Lemma sent_accepted kind t v seq s e raw :
  sendable kind t v seq -> unions_read kind t v s e -> CanonicalBytes t v = Some raw ->
  exists j, decode_raw raw = Some (j, []) /\ canonical j /\ accepted j (observation_of kind t v seq s e).
Proof.
  intros Hs Hu Hraw. pose proof Hs as (Ht&Hty&Hse&He&Hq&Hr&Hb&Hc).
  destruct (variant_facts _ _ Ht) as (Hok&Hsole&fs&->). destruct (variant_member _ _ Ht) as [member Hm].
  pose proof (variant_wire _ Hok) as Hw. destruct v as [| | | | | | | | |vs]; try done.
  destruct (CanonicalBytes_reads true _ _ _ Hw Hty Hse Hraw) as (j&Hj&Hjw&Hjs&Hd).
  assert (Hpay : payload_present j member).
  { apply fmap_Some in Hraw as (j0&Hj0&->). pose proof (marshal_wf _ _ _ Hw Hty Hse Hj0) as Hw0.
    rewrite decode_raw_written in Hj by done. injection Hj as <-. cbn [marshal] in Hj0. apply fmap_Some in Hj0 as (m&Hm0&->).
    apply (marshalled_payload fs vs member m Hw); [by apply has_type_struct| |done| |done].
    - pose proof (proj1 (forallb_forall _ _) variants_payload _ (proj1 (list_elem_of_In _ _) (by_kind_elem _ _ _ Ht))) as Hp.
      cbn [fst snd] in Hp. by rewrite Hm in Hp.
    - intros i f x Hf Hn Hraw Hx. by eapply union_not_null. }
  exists j. split; [done|]. split; [done|]. exists (TStruct fs), member.
  refine (conj Ht (conj Hm (conj (conj Hd He) (conj Hq (conj Hr (conj Hpay (conj Hu (conj _ (conj eq_refl (conj eq_refl eq_refl)))))))))).
  change (do_Kind _) with kind. destruct (decide (kind = str "VCS_REFERENCE")) as [Hk|Hk].
  - rewrite bool_decide_eq_true_2 by exact Hk. exact (Hc Hk).
  - rewrite bool_decide_eq_false_2 by exact Hk. exact I.
Qed.

(** Every value built from the generated types, its enums, sequence and nested union valid,
    survives the wire: its canonical bytes pass the strict decoder, which returns that very value. *)
Theorem CanonicalBytes_accepted kind t v seq raw idx :
  sendable kind t v seq -> CanonicalBytes t v = Some raw ->
  exists j s e, decode_raw raw = Some (j, []) /\ decodeObservation j idx = Ok (observation_of kind t v seq s e).
Proof.
  intros Hs Hraw. destruct (sendable_unions _ _ _ _ Hs) as (s&e&Hu).
  destruct (sent_accepted _ _ _ _ _ _ _ Hs Hu Hraw) as (j&Hj&_&Ha). exists j, s, e. split; [exact Hj|]. by apply accepted_observation.
Qed.

(** One canonical form per value: values of a generated type with the same canonical bytes (and so
    the same WAL payload and deduplication hash input) are equal. *)
Theorem CanonicalBytes_inj t v w raw :
  t ∈ wire.generated_types -> has_type t v -> has_type t w -> settled v -> settled w ->
  CanonicalBytes t v = Some raw -> CanonicalBytes t w = Some raw -> v = w.
Proof.
  intros Ht Hv Hw Hsv Hsw Ev Ew.
  assert (Hwt : wire_type t = true).
  { assert (H : forallb wire_type wire.generated_types = true) by (by vm_compute).
    apply (proj1 (forallb_forall _ _) H). by apply list_elem_of_In. }
  destruct (CanonicalBytes_reads true _ _ _ Hwt Hv Hsv Ev) as (j&Hj&_&_&Dj).
  destruct (CanonicalBytes_reads true _ _ _ Hwt Hw Hsw Ew) as (k&Hk&_&_&Dk).
  rewrite Hj in Hk. injection Hk as <-. rewrite Dj in Dk. by injection Dk.
Qed.

Lemma accepted_sendable raw o :
  canonical raw -> accepted raw o ->
  exists t, by_kind (do_Kind o) variant_types = Some t /\ sendable (do_Kind o) t (do_Variant o) (do_Sequence o)
    /\ unions_read (do_Kind o) t (do_Variant o) (do_RunStarted o) (do_RunEnded o)
    /\ o = observation_of (do_Kind o) t (do_Variant o) (do_Sequence o) (do_RunStarted o) (do_RunEnded o).
Proof.
  intros Hc (t&member&Et&Hm&[Hv He]&Hq&Hr&Hpay&Hb&Hvcs&Hid&Hctx&Hu). exists t.
  destruct (variant_facts _ _ Et) as (Hok&Hsole&fs&->).
  destruct (decode_as_settled true _ _ _ (variant_wire _ Hok) Hc Hv) as [Hty Hse].
  split; [done|]. split; [|split; [exact Hb|destruct o; cbn in *; by subst]].
  refine (conj Et (conj Hty (conj Hse (conj He (conj Hq (conj Hr (conj _ _))))))).
  - intros Hk. rewrite bool_decide_eq_true_2 in Hb by done. eauto.
  - intros Hk. by rewrite bool_decide_eq_true_2 in Hvcs.
Qed.

(** Re-encoding is stable: whatever the typed encoder writes for an accepted canonical payload is
    accepted again, as the same observation, so its hash identifies what was accepted. *)
Theorem accepted_reencodes raw idx o t c :
  canonical raw -> decodeObservation raw idx = Ok o ->
  by_kind (do_Kind o) variant_types = Some t -> CanonicalBytes t (do_Variant o) = Some c ->
  exists j, decode_raw c = Some (j, []) /\ canonical j /\ decodeObservation j idx = Ok o.
Proof.
  intros Hc Ho Ht Hb. destruct (accepted_sendable raw o Hc (observation_accepted _ _ _ Ho)) as (t'&Ht'&Hs&Hu&Eo).
  rewrite Ht in Ht'. injection Ht' as <-.
  destruct (sent_accepted _ _ _ _ _ _ _ Hs Hu Hb) as (j&Hj&Hjc&Ha). rewrite <-Eo in Ha.
  exists j. split; [exact Hj|]. split; [exact Hjc|]. by apply accepted_observation.
Qed.

(** ** A whole batch *)

Definition header_value (first last : bytes) (src : bytes) (obs : list json) : goval :=
  GStruct [GNum (str "1"); GStr src; GNum first; GNum last; GSlice (map GRaw obs)].

Lemma raw_slice_decodes obs : decode_into true (JArr obs) (TSlice TRaw) GNil = stored (GSlice (map GRaw obs)).
Proof.
  cbn [decode_into target elems_of]. rewrite dmap_id. change [] with (replicate 0 (zero TRaw)). rewrite (decode_elems_read _ _ _ (map GRaw obs)); [done|].
  induction obs as [|v obs IH]; cbn [map]; constructor; [by destruct v|exact IH].
Qed.

Definition header_fields : list gofield := match header_type with TStruct fs => fs | _ => [] end.

Definition header_index (name : String.string) (i : nat) : Prop := find_field header_fields (str name) = Some i.

Lemma header_decodes first last src obs :
  decode_as true header_type
    (JObj [(str "first_sequence", JNum first); (str "last_sequence", JNum last); (str "observations", JArr obs);
           (str "schema_version", JNum (str "1")); (str "source_id", JStr src)])
  = Ok (header_value first last src obs).
Proof.
  apply decode_as_struct. right. eexists _, _. split; [reflexivity|]. split; [reflexivity|].
  change [(str "SchemaVersion", str "schema_version", TNumber); _; _; _; _] with header_fields.
  assert (F : header_index "first_sequence" 2 /\ header_index "last_sequence" 3 /\ header_index "observations" 4
    /\ header_index "schema_version" 0 /\ header_index "source_id" 1) by (split_and!; vm_compute; reflexivity).
  unfold header_index in F. destruct F as (F1&F2&F3&F4&F5). cbn [decode_members map].
  rewrite F1, F2, F3, F4, F5. unfold header_fields, header_type.
  cbn [lookup list_lookup map go_type fst snd zero insert list_insert].
  assert (Hn : forall lit old, decode_into true (JNum lit) TNumber old = stored (GNum lit)) by reflexivity.
  assert (Hs : forall s old, decode_into true (JStr s) TString old = stored (GStr s)) by reflexivity.
  repeat first [rewrite Hn|rewrite Hs|rewrite raw_slice_decodes|rewrite dbind_stored
               |progress cbn [insert list_insert lookup list_lookup]].
  reflexivity.
Qed.

Lemma header_gets first last src obs :
  let h := header_value first last src obs in
  get header_type "SchemaVersion" h = GNum (str "1") /\ get header_type "SourceID" h = GStr src
  /\ get header_type "FirstSequence" h = GNum first /\ get header_type "LastSequence" h = GNum last
  /\ get header_type "Observations" h = GSlice (map GRaw obs).
Proof. split_and!; reflexivity. Qed.

Lemma decodeObservations_accepted obs os i : Forall2 accepted obs os -> decodeObservations obs i = Ok os.
Proof.
  intros H. revert i. induction H as [|v o obs os Hv _ IH]; intros i; cbn [decodeObservations]; [done|].
  rewrite (accepted_observation v i o Hv). cbn [mbind result_bind]. by rewrite IH.
Qed.

(** The body the endpoint sends is a batch the strict decoder accepts: with canonical payloads that
    are accepted observations, [EncodeBatchBody] produces a body that decodes to exactly those
    observations, their range and the source. *)
Theorem sent_batch_decodes src r recs vs os :
  1 <= FirstSequence r <= MaxInt64 -> 1 <= LastSequence r <= MaxInt64 ->
  Forall2 (fun rec v => canonical v /\ rec_Payload rec = writeCanonical v) recs vs -> Forall2 accepted vs os ->
  exists body, EncodeBatchBody src r recs = Ok body
    /\ DecodeObservationBatch body = Ok (mkBatch 1 (to_valid src) (FirstSequence r) (LastSequence r) os).
Proof.
  intros Hf Hl Hrec Hacc. unfold EncodeBatchBody.
  assert (Hm : mapM (fun rec => payload_value (rec_Payload rec)) recs = Some vs).
  { apply mapM_Some. eapply Forall2_impl; [exact Hrec|]. cbn. intros rec v [[Hw Hs] ->]. by rewrite payload_value_canonical, Hs. }
  rewrite Hm. eexists. split; [reflexivity|].
  assert (Hwf : Forall wf_json vs) by (eapply Forall2_Forall_r; [exact Hrec|]; apply Forall_forall; by intros rec _ v [[? _] _]).
  assert (Hso : map sorted_json vs = vs).
  { clear -Hrec. induction Hrec as [|rec v recs vs [[_ Hs] _] _ IH]; cbn; [done|]. by rewrite Hs, IH. }
  assert (Hb : wf_json (batch_value src r vs)) by (apply batch_value_wf; [lia|lia|done]).
  unfold DecodeObservationBatch, decode_header, strictDecode. rewrite (decode_raw_written _ Hb).
  assert (Hsb : sorted_json (batch_value src r vs) = JObj
    [(str "first_sequence", JNum (FormatInt (FirstSequence r))); (str "last_sequence", JNum (FormatInt (LastSequence r)));
     (str "observations", JArr vs); (str "schema_version", JNum (str "1")); (str "source_id", JStr (to_valid src))]).
  { cbn -[to_valid FormatInt]. by rewrite Hso. }
  rewrite Hsb, header_decodes. cbn [More skip_ws mbind result_bind].
  destruct (header_gets (FormatInt (FirstSequence r)) (FormatInt (LastSequence r)) (to_valid src) vs) as (-> & -> & -> & -> & ->).
  cbn [as_string as_slice]. change (ParseInt (str "1")) with (Some 1). cbv iota. change (1 =? SupportedSchemaVersion) with true. cbv iota.
  rewrite !(proj2 (parseSequence_Ok (FormatInt _) _ _)) by (split; [apply ParseInt_FormatInt; unfold in_i64, MaxInt64 in *; lia|lia]).
  cbn [mbind result_bind]. rewrite map_map, map_id. by rewrite (decodeObservations_accepted _ os).
Qed.

(** ** Examples and gaps *)

Definition demo_payload : bytes := js "{'captured_at':'2026-07-16T10:00:00.5Z','kind':'MESSAGE','message':{'role':'USER','token_count':12},'observation_id':'obs_1','occurred_at':'2026-07-16T10:00:00+02:00','provenance':{'adapter':'codex','adapter_version':'1','completeness':'COMPLETE','content_policy':'METADATA_ONLY','provider':'p'},'sequence':7}".

Definition demo_json : json := Eval vm_compute in default JNull (decode demo_payload).
Definition demo_message : goval := Eval vm_compute in
  match decode_as true wire.MessageObservation demo_json with Ok v => v | Err _ => GNil end.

··········

_THE PROBLEM_. Only the lines that hold the word "GStr" are wanted; each should be pulled from the records.

_TASK SOLUTION_.
  GStruct [GNum (str "1"); GStr src; GNum first; GNum last; GSlice (map GRaw obs)].
  assert (Hs : forall s old, decode_into true (JStr s) TString old = stored (GStr s)) by reflexivity.
  get header_type "SchemaVersion" h = GNum (str "1") /\ get header_type "SourceID" h = GStr src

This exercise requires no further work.